After much negotiation we decided to go for none of the above but to share the Lahori Lamb Curry and the Green Herb Chicken. The lamb dish came with pilau rice included and we plumped for a peshwari naan as well. As it turned out the rice would have been enough for both of us but then we would have missed out on the lovely fluffy, flavoursome naan so in the interests of research it’s a very good job we over-ordered!


We also decided to have a side of Brinjal Bhajee. We are big fans of aubergines and know exactly what we’re looking for so Voujon’s Brinjal was about to be put through an exacting test, which I’m pleased to say it passed with flying colours! The pieces of aubergine had been cooked to perfection and had not been allowed to become mushy and neither had the two pieces of tomato in there. They had a lovely delicate smoky flavour which complemented the Bhuna sauce beautifully. Most importantly the dish had not been eked out with random pieces of potato which, horror of horrors, we have noticed happening in other establishments. This was a pure unadulterated Brinjal dish which was one of the highlights of the meal!
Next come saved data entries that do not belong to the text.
Lemma core_same_world o o' m m' w :
  core o m w ->
  (forall p, m_process m = Some p -> m_process m' = Some p \/ held o' = Some p) ->
  (forall p, held o = Some p -> m_process m' = Some p \/ held o' = Some p) ->
  (phase m' = Idle -> m_process m' = None) ->
  (forall t, o' = Some t -> phase m' <> Idle /\ phase m' <> Ready /\ thread_inv t m' w) ->
  (forall id, evicting o id -> evicting o' id \/ local w !! id <> Some Torn) ->
  core o' m' w.
Proof.
  intros [Hp Hi Hb Hd] H1 H2 H3 H4 H5. split; [|done|done|].
  - intros p id Hpid. destruct (Hp p id Hpid); eauto.
  - intros g id. specialize (Hd g id). unfold data_inv in *.
    destruct (local w !! id) as [[]|] eqn:E; [done| |done]. by destruct (H5 id Hd).
Qed.

(** The start or stop under way goes on or ends, the world stays. *)
Lemma core_start_to id r pc m w o' m' :
  core (Some (TStart id r pc)) m w ->
  m_process m' = m_process m ->
  (forall p, pc <> SAttach p) ->
  (phase m' = Idle -> m_process m' = None) ->
  (forall t, o' = Some t -> phase m' <> Idle /\ phase m' <> Ready /\ thread_inv t m' w) ->
  core o' m' w.
Proof.
  intros Hc Hp Hpc Hi Hb. eapply core_same_world; [exact Hc|..|done|done|].
  - intros p. rewrite Hp. auto.
  - intros p. destruct pc; cbn; try done. intros [= ->]. by destruct (Hpc p).
  - by intros id' [k [=]].
Qed.

Lemma core_fail id r pc m w e b :
  core (Some (TStart id r pc)) m w -> (forall p, pc <> SAttach p) -> core (Some (TFail id e b)) m w.
Proof.
  intros Hc Hpc. destruct (c_busy _ _ _ Hc _ eq_refl) as (Hi & Hr & _).
  eapply core_start_to; [exact Hc|done|done|done|]. by intros t [= <-].
Qed.

Lemma launch_fields id w : local (launch id w) = local w /\ remotes (launch id w) = remotes w
  /\ latest (launch id w) = latest w.
Proof. done. Qed.

(** A new world appears only where there is none and no backup. *)
Lemma create_world_data o id v w :
  (forall id, data_inv o w id) -> (local w !! id = None -> head id w = None) ->
  forall id', data_inv o (create_world id v w) id'.
Proof.
  intros Hd Hh id'. unfold create_world. destruct (local w !! id) eqn:E; [done|].
  unfold data_inv, head, backups. cbn. destruct (decide (id' = id)) as [->|Hne].
  - rewrite lookup_insert_eq. specialize (Hd id). unfold data_inv in Hd. rewrite E in Hd.
    specialize (Hh eq_refl). destruct (latest w !! id) as [u|] eqn:El.
    + destruct Hd as [g Hg]. congruence.
    + by rewrite lookup_insert_eq.
  - rewrite lookup_insert_ne by done. specialize (Hd id'). unfold data_inv, head, backups in Hd.
    destruct (latest w !! id); [done|]. by rewrite lookup_insert_ne by done.
Qed.

Lemma create_world_head id v w id' : head id' (create_world id v w) = head id' w.
Proof. unfold create_world. by destruct (local w !! id). Qed.
Lemma create_world_procs id v w : procs (create_world id v w) = procs w.
Proof. unfold create_world. by destruct (local w !! id). Qed.

Lemma create_world_next_pid id v w : next_pid (create_world id v w) = next_pid w.
Proof. unfold create_world. by destruct (local w !! id). Qed.

Lemma restore_data o id g c w :
  (forall id, data_inv o w id) -> local w !! id = None -> head id w = Some (g, c) ->
  forall id', data_inv o (set_local (<[id := c]> (local w)) w) id'.
Proof.
  intros Hd Hl Hh id'. unfold data_inv, head, backups. cbn. destruct (decide (id' = id)) as [->|Hne].
  - rewrite lookup_insert_eq. specialize (Hd id). unfold data_inv in Hd. rewrite Hl in Hd.
    destruct (latest w !! id) as [v|] eqn:El; [|congruence]. destruct Hd as [g' Hg].
    rewrite Hh in Hg. by injection Hg as -> ->.
  - rewrite lookup_insert_ne by done. apply Hd.
Qed.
The lamb, a Pakistani dish, was quite unlike a nehari which is the only other Lahori lamb dish with which we are familiar. The cubes of lamb had been cooked in an unctuous tomato and onion based sauce and the taste of fennel, mint and fenugreek combined to produce a delicious flavour to complement the melt in the mouth lamb. The fact that we were not quite able to finish the dish is a reflection of our over-ordering rather than our enjoyment of the dish!


The chicken did not disappoint either. It too was moist and extremely tender, which is sometimes difficult to achieve with chicken. The delicious herby, spicy sauce spoke of fresh coriander and fenugreek leaves (an ingredient which I’m more familiar with as a spice but truly delicious) and was topped generously with chopped spring onions.
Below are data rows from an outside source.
Lemma run_app c es1 es2 c1 : run c es1 = Some c1 -> run c (es1 ++ es2) = run c1 es2.
Proof.
  revert c. induction es1 as [|e es1 IH]; intros c; cbn; [by intros [= ->]|].
  destruct (exec c e) as [c2|]; [|done]. cbn. apply IH.
Qed.
Lemma run_snoc c es e c' : run c (es ++ [e]) = Some c' ->
  exists c1, run c es = Some c1 /\ exec c1 e = Some c'.
Proof.
  revert c. induction es as [|e0 es IH]; intros c; cbn.
  - destruct (exec c e) as [c1|] eqn:E; [|done]. intros [= ->]. by exists c.
  - destruct (exec c e0) as [c1|]; [|done]. cbn. apply IH.
Qed.

(** Where the state on disk is from, behind [n] failed saves. *)
Definition saved_from (b : conf) (loaded : result State) (disk : option (result State))
    (faults : list bool) (es : list event) (c : conf) (n : nat) : Prop :=
  ((m_disk (cm c) = disk /\ faults = replicate n true ++ m_faults (cm c))
   \/ exists es1 es2 c1 t, es = es1 ++ es2 /\ run b es1 = Some c1
      /\ m_disk (cm c) = Some (Ok (set_UpdatedAt t (m_state (cm c1))))
      /\ m_faults (cm c1) = replicate n true ++ m_faults (cm c))
  /\ (n = 0%nat -> loaded = reload disk -> current (cm c)).

Lemma replicate_true_snoc n l : replicate n true ++ true :: l = replicate (S n) true ++ l.
Proof. induction n as [|n IH]; [done|]. cbn in *. by rewrite IH. Qed.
If you’re a conservative curry consumer you’ll be glad to know that alongside the more unusual dishes on the menu, Voujon also offer the more familiar dishes such as Chicken Tikka Masala and Madras.

House wine was available by the glass (£3.75) or the bottle (£12.50). There was also a good selection of wines around the £20 mark and the bottle of Chilean Merlot which we opted for proved a good robust accompaniment to the food. With M&S’s Indian wine selling well it might be nice to see an upmarket restaurant like Voujon giving it a try on their wine list.
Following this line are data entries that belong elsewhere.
(* ===== verification/ManagerRaces.v ===== *)
(** * What goes wrong

    Runs of the daemon with the committed configuration.  The first three break what
    [ManagerSafety.v] proves of orderly runs: each shows that one part of the
    definition of an orderly run is needed, and is a scenario of the real daemon.  The
    fourth is an orderly run that shows why [no_world_lost] needs answers of [Head] that
    are trusted; the last is an orderly run too: the idle stop counts time from before a
    recovery. *)
From Stdlib Require Import String Ascii.
From S2P Require Import Prelude GoStrings GoJson JsonText Config Lock StateFile Lifecycle Manager ManagerSafety.

Abbreviation run := (run repository_config repository_lock true).

(** The first start of [sfs] (goroutine 0): its process 0 is watched by goroutine 2. *)
Definition launch_first : list event :=
  EvEnsure "sfs" :: fine 0 6 ++ [EvStep 0 (Launched 1); EvStep 0 Fine].

(** *** A stale start

    The process of the first start dies at once, and the start goes on polling until its
    deadline.  Just before the deadline the player tries again (goroutine 3); the
    old start then reports its failure, over the state of the new one, and the
    next try (goroutine 5) is taken for a retry of a failed pack. *)
Definition stale_start : list event :=
  launch_first
  ++ [EvExit 0; EvStep 2 (Fails (Errorf "exit status 1")); EvAdvance (20 * Minute);
      EvEnsure "sfs"; EvStep 0 Fine; EvStep 0 Fine; EvEnsure "sfs"]
  ++ fine 3 6 ++ [EvStep 3 (Launched 2); EvStep 3 Fine]
  ++ fine 5 6 ++ [EvStep 5 (Launched 3); EvStep 5 Fine].

(** Two Minecraft processes run on the directory of one pack; the manager knows one. *)
Theorem stale_start_two_processes :
  exists c, run fresh_daemon stale_start = Some c
    /\ procs (cw c) = {[ 1%nat := "sfs"; 2%nat := "sfs" ]} /\ m_process (cm c) = Some 2%nat.
Proof. eexists. split; [vm_compute; reflexivity|]. vm_compute. split; reflexivity. Qed.

(** *** A shutdown during the idle stop

    The server is idle and being stopped (goroutine 4) when the machine is told to
    stop (goroutine 5).  Both save, both wait for the process, both back up the same
    generation; the first evicts the directory while the second reads it. *)
Definition shutdown_overlap : list event :=
  start_events
  ++ [EvTick; EvStep 3 (Players 0); EvAdvance (20 * Minute); EvTick; EvStep 4 (Players 0)]
  ++ fine 4 5 ++ [EvShutdown] ++ fine 5 4
  ++ [EvExit 0; EvStep 2 Fine] ++ fine 4 4 ++ fine 5 4
  ++ fine 4 4 ++ [EvStep 4 (Partly (Errorf "still removing"))]
  ++ fine 5 2 ++ [EvStep 4 Fine] ++ fine 5 2.

(** The directory is gone and the newest backup, the only one, is a damaged copy that
    passed its verification. *)
Theorem shutdown_overlap_loses_world :
  exists c, run fresh_daemon shutdown_overlap = Some c
    /\ latest (cw c) !! "sfs" = Some 2%nat /\ local (cw c) !! "sfs" = None
    /\ head "sfs" (cw c) = Some (1, Torn)
    /\ archives (backups "sfs" (cw c)) = {[ 1 := Torn ]}.
Proof. eexists. split; [vm_compute; reflexivity|]. vm_compute. repeat split. Qed.

(** *** A crash during the eviction

    The machine dies while the verified directory is being removed.  The recovery
    finds a directory, does not compare it with the backup, and runs on what is left
    of it; the next stop saves that as the newest generation. *)
Definition crash_in_eviction : list event :=
  start_events
  ++ [EvTick; EvStep 3 (Players 0); EvAdvance (20 * Minute); EvTick; EvStep 4 (Players 0)]
  ++ fine 4 5 ++ [EvExit 0; EvStep 2 Fine] ++ fine 4 8
  ++ [EvStep 4 (Partly (Errorf "removing")); EvCrash]
  ++ fine 0 6 ++ [EvStep 0 (Launched 3); EvStep 0 Fine; EvStep 0 (Players 0); EvStep 0 Fine]
  ++ [EvShutdown] ++ fine 2 5 ++ [EvExit 1; EvStep 1 Fine] ++ fine 2 9.

Theorem crash_in_eviction_regresses :
  exists c, run fresh_daemon crash_in_eviction = Some c
    /\ latest (cw c) !! "sfs" = Some 2%nat /\ local (cw c) !! "sfs" = None
    /\ head "sfs" (cw c) = Some (2, Torn)
    /\ archives (backups "sfs" (cw c)) !! 1 = Some (World 2).
Proof. eexists. split; [vm_compute; reflexivity|]. vm_compute. repeat split. Qed.

(** *** A backup that [Head] does not see

    The world was saved, verified and evicted, and the machine stopped.  At the next start
    the manifest of the backup cannot be opened: [Head] passes over it and reports, without
    an error, that there is none, so the start generates a new world.  A player joins it, and
    the daemon is stopped: its backup, whose head check misses the backup as well, takes
    the generation of the old one. *)
Definition stale_head : list event :=
  start_events ++ stop_events
  ++ [EvStep 4 Fine; EvCrash; EvEnsure "sfs"] ++ fine 0 3
  ++ [EvStep 0 (Stale None)] ++ fine 0 2 ++ [EvStep 0 (Launched 7); EvStep 0 Fine;
      EvStep 0 (Players 0); EvStep 0 Fine; EvPlay 1 8].
Definition stale_head_backup : list event :=
  [EvShutdown] ++ fine 3 5 ++ [EvExit 1; EvStep 2 Fine] ++ fine 3 3
  ++ [EvStep 3 (Stale None)] ++ fine 3 4.

(** The players who come back are in a new world, [World 8], while the backup holds theirs,
    [World 2]; and once the daemon is stopped nothing holds theirs any more. *)
Theorem stale_head_loses_world :
  exists c c', ManagerSafety.orderly_run repository_config repository_lock true fresh_daemon stale_head = Some c
    /\ local (cw c) !! "sfs" = Some (World 8) /\ head "sfs" (cw c) = Some (1, World 2)
    /\ ManagerSafety.orderly_run repository_config repository_lock true c stale_head_backup = Some c'
    /\ local (cw c') !! "sfs" = Some (World 8) /\ archives (backups "sfs" (cw c')) = {[ 1 := World 8 ]}.
Proof.
  eexists. eexists. split; [vm_compute; reflexivity|]. split; [vm_compute; reflexivity|].
  split; [vm_compute; reflexivity|]. split; [vm_compute; reflexivity|]. vm_compute. split; reflexivity.
Qed.

(** *** An idle stop without an idle time

    The server is empty at one status query, the machine dies, and boots an hour later
    for a player who tries to join.  The recovery keeps [EmptySince]: when the pack is
    ready again, the first query that finds it empty stops it, before the player, who was
    told to reconnect, can. *)
Definition recovered_when_empty : list event :=
  start_events
  ++ [EvTick; EvStep 3 (Players 0); EvAdvance (60 * Minute); EvCrash; EvEnsure "sfs"]
  ++ fine 0 6 ++ [EvStep 0 (Launched 3); EvStep 0 Fine; EvAdvance (60 * Second);
      EvStep 1 Fine; EvStep 0 (Players 0); EvStep 0 Fine].

Abbreviation orderly_run := (orderly_run repository_config repository_lock true).
Definition recovered : conf := default fresh_daemon (orderly_run fresh_daemon recovered_when_empty).
Definition stopping : conf :=
  default fresh_daemon (orderly_run recovered [EvTick; EvStep 3 (Players 0); EvStep 3 Fine]).

(** The moment the pack is ready, its player having been told that it is starting, and
    what the next query leads to: the goroutine that stops the pack, without time passing. *)
Theorem recovered_pack_stopped_at_once :
  (orderly_run fresh_daemon recovered_when_empty = Some recovered
   /\ phase (cm recovered) = Ready
   /\ threads recovered !! 1%nat = Some (TAnswered false
        "Standard Fabric Server 1.21.1 is starting. Please reconnect shortly."))
  /\ orderly_run recovered [EvTick; EvStep 3 (Players 0); EvStep 3 Fine] = Some stopping
  /\ phase (cm stopping) = Draining /\ now (cw stopping) = now (cw recovered)
  /\ threads stopping !! 3%nat = Some (TStop (KIdle "sfs") "" BEnter).
Proof. split; [split; [|split]|split; [|split; [|split]]]; vm_compute; reflexivity. Qed.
By the time we finished our meal the restaurant was two-thirds full but the owner still found time to have a chat with us as we enjoyed a complimentary liqueur. He explained that with the Edinburgh Festival in the offing they would be pulling in the crowds, including various bookings for large parties of fifteen to twenty people, who would be seated in a separate area, thereby ensuring that other diners could still enjoy the lovely ambience that we had experienced on our visit. He was proud to tell us that their chef had been with them for ten years. With him producing the sort of food we sampled let’s hope Voujon manage to keep tight hold of him for the future!